- Opening Delimiter -

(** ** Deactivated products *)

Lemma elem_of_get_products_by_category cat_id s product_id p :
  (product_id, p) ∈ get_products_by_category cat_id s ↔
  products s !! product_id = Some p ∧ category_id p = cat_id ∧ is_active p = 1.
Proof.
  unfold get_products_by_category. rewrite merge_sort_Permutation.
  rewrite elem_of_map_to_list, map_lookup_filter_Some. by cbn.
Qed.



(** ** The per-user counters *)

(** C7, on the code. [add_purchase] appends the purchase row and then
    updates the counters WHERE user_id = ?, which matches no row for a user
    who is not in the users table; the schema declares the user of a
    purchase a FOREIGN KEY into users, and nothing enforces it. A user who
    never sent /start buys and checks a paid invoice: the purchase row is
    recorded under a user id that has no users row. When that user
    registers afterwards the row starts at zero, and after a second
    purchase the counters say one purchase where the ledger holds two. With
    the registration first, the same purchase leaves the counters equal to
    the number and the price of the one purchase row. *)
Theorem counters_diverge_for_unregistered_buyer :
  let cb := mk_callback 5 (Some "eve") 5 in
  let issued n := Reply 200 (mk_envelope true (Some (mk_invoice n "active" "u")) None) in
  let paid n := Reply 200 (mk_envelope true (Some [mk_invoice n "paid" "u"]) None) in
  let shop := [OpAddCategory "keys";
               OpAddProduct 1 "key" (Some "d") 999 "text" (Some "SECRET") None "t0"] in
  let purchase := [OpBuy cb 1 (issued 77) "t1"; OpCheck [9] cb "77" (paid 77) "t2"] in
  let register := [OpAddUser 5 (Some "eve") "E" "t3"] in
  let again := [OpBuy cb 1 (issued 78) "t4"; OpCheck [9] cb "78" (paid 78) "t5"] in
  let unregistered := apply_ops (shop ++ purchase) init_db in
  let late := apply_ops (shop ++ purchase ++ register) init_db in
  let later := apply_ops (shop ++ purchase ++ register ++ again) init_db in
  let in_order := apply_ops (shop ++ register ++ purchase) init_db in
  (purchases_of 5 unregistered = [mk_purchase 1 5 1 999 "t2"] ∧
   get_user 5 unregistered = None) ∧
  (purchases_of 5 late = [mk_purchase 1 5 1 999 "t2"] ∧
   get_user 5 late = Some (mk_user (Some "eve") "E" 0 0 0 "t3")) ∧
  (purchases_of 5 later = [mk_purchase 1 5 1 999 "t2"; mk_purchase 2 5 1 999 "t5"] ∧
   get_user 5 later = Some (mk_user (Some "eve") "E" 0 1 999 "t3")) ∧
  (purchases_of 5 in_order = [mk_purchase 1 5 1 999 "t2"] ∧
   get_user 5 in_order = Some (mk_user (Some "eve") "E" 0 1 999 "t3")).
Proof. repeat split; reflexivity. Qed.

- Closing Delimiter -
- Opening Delimiter -

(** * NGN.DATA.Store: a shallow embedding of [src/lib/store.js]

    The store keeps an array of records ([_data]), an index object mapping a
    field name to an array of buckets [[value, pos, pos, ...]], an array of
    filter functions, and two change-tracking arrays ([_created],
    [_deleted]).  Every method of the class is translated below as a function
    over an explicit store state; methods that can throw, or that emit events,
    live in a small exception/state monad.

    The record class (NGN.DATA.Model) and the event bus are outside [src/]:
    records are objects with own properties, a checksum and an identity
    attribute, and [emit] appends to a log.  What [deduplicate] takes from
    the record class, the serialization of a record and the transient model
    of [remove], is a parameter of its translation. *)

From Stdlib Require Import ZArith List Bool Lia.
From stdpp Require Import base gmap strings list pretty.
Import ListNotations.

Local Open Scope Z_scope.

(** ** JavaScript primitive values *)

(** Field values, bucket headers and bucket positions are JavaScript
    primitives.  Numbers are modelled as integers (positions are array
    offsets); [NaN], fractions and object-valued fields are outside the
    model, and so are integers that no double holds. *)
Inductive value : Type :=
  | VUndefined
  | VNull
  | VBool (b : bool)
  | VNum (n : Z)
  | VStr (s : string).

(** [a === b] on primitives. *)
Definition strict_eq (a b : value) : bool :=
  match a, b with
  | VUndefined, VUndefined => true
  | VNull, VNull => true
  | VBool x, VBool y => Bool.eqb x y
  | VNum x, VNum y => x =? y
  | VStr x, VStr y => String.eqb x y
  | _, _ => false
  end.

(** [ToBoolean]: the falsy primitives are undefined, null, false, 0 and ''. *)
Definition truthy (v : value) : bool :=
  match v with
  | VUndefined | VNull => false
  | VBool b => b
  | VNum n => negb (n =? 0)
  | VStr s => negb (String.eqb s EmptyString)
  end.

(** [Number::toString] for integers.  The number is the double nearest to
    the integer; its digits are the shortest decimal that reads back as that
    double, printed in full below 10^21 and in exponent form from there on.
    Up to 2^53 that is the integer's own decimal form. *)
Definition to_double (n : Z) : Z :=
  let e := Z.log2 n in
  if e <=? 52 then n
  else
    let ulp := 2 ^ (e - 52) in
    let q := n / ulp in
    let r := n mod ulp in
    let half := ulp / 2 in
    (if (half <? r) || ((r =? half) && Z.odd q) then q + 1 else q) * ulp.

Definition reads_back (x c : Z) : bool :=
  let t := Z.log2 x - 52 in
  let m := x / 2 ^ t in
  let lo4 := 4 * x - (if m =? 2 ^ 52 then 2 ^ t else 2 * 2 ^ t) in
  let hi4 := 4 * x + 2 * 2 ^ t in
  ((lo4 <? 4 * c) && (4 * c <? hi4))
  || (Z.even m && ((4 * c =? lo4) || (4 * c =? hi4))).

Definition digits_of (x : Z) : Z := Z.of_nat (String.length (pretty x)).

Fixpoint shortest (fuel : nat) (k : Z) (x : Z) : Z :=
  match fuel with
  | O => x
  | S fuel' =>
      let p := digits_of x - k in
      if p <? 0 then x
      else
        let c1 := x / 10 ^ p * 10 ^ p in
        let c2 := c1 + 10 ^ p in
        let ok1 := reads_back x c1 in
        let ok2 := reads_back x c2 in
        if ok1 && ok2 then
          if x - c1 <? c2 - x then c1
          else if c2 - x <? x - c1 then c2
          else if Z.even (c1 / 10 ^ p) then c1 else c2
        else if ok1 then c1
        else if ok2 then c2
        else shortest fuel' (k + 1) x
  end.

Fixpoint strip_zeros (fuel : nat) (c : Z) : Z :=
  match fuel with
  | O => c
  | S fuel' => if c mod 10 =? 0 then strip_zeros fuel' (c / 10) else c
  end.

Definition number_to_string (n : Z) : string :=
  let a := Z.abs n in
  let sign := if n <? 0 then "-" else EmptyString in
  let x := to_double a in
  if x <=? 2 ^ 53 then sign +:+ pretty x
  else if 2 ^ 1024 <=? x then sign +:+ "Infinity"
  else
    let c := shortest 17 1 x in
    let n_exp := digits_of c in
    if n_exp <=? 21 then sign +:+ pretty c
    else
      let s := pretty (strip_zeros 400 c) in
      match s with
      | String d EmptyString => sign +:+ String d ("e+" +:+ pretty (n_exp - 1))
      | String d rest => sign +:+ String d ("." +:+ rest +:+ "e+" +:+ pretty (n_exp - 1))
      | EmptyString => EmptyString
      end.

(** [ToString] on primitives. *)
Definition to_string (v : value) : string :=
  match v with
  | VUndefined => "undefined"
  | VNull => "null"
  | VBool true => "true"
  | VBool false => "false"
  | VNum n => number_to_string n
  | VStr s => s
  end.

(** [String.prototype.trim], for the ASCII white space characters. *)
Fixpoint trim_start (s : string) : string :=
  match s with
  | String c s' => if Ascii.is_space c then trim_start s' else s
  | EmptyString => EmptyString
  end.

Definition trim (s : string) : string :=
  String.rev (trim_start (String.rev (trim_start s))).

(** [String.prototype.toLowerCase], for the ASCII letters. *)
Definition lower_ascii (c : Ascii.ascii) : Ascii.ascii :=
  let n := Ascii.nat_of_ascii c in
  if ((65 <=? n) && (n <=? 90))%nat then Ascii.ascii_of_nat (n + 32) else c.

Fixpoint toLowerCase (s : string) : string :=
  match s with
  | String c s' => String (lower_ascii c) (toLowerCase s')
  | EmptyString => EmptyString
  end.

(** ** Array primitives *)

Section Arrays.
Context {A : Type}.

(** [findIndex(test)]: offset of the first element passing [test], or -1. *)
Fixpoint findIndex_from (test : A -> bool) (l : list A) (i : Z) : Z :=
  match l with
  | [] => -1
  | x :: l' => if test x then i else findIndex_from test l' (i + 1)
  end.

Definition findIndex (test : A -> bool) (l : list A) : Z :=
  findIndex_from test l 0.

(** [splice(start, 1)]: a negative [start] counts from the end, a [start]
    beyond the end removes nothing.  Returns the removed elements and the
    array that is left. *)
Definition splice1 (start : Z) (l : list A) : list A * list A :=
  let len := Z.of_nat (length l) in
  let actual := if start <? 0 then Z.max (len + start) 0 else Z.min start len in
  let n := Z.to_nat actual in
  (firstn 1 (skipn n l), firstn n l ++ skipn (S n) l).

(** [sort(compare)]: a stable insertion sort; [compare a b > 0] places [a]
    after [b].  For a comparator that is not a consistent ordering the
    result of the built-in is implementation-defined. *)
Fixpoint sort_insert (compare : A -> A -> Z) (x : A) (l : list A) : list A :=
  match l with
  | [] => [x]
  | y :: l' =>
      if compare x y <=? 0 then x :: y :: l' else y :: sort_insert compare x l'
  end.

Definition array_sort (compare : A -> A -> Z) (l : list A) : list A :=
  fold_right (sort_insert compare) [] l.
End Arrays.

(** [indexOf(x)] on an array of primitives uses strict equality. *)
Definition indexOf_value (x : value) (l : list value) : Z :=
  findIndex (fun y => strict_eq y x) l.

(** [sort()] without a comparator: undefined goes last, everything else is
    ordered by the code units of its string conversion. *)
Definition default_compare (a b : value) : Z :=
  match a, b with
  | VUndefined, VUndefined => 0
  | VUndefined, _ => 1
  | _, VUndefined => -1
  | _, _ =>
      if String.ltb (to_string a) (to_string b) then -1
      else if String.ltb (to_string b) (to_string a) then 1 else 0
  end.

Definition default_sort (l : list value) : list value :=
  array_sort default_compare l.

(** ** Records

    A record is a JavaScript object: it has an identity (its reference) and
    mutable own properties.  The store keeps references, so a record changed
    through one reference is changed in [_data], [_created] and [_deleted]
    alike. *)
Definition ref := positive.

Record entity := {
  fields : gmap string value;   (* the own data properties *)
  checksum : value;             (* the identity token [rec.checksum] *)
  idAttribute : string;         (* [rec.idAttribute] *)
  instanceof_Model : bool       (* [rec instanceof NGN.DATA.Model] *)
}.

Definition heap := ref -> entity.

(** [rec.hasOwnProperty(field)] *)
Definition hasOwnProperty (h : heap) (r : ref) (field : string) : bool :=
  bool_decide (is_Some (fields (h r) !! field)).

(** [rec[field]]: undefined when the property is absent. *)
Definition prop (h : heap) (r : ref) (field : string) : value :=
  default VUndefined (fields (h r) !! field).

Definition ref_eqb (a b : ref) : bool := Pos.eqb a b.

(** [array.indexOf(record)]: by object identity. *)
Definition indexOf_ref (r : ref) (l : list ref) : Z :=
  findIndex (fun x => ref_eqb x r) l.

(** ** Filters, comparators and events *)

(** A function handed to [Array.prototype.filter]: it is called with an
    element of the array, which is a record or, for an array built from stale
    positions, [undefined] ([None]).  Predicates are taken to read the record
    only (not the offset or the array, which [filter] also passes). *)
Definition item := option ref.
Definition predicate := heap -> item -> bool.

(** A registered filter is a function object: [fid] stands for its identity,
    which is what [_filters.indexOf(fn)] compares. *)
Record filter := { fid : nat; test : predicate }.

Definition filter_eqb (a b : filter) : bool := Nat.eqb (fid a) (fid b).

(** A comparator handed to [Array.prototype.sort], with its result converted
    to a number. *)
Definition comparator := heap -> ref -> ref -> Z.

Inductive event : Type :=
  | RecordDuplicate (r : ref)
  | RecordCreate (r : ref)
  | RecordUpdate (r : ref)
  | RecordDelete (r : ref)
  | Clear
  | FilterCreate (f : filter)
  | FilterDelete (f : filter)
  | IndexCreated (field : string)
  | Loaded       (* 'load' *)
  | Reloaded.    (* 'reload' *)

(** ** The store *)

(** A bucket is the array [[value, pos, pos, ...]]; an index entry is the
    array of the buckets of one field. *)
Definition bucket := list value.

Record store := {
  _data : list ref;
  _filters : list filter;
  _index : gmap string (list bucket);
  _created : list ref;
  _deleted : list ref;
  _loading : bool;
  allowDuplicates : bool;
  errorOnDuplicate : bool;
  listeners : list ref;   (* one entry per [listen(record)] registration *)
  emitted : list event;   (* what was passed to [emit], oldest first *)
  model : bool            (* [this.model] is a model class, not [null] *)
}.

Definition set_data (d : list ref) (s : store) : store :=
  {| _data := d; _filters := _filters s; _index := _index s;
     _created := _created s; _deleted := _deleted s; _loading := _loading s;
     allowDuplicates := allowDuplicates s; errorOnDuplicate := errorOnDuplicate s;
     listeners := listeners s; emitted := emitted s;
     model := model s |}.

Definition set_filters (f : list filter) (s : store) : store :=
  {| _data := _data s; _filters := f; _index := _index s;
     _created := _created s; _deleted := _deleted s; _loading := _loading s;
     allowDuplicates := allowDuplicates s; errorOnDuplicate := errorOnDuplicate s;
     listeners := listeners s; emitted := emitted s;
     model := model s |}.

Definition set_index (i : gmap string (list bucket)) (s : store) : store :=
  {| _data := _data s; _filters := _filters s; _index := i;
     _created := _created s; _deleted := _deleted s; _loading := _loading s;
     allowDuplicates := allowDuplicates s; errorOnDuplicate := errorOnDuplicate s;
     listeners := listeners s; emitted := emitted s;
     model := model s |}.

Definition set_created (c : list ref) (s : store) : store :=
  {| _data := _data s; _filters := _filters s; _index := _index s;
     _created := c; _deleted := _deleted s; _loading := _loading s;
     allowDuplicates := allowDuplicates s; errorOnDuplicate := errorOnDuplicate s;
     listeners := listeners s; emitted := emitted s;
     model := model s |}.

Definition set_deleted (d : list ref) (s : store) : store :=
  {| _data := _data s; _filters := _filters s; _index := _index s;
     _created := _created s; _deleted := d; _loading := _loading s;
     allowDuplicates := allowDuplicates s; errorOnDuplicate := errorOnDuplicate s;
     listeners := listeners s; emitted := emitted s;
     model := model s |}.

- Closing Delimiter -

* _WHAT THE TASK ASKS_
Wherever the string "below" appears in the listing above, show the whole line.

* _EXERCISE RESULT_
    [_deleted]).  Every method of the class is translated below as a function
    double, printed in full below 10^21 and in exponent form from there on.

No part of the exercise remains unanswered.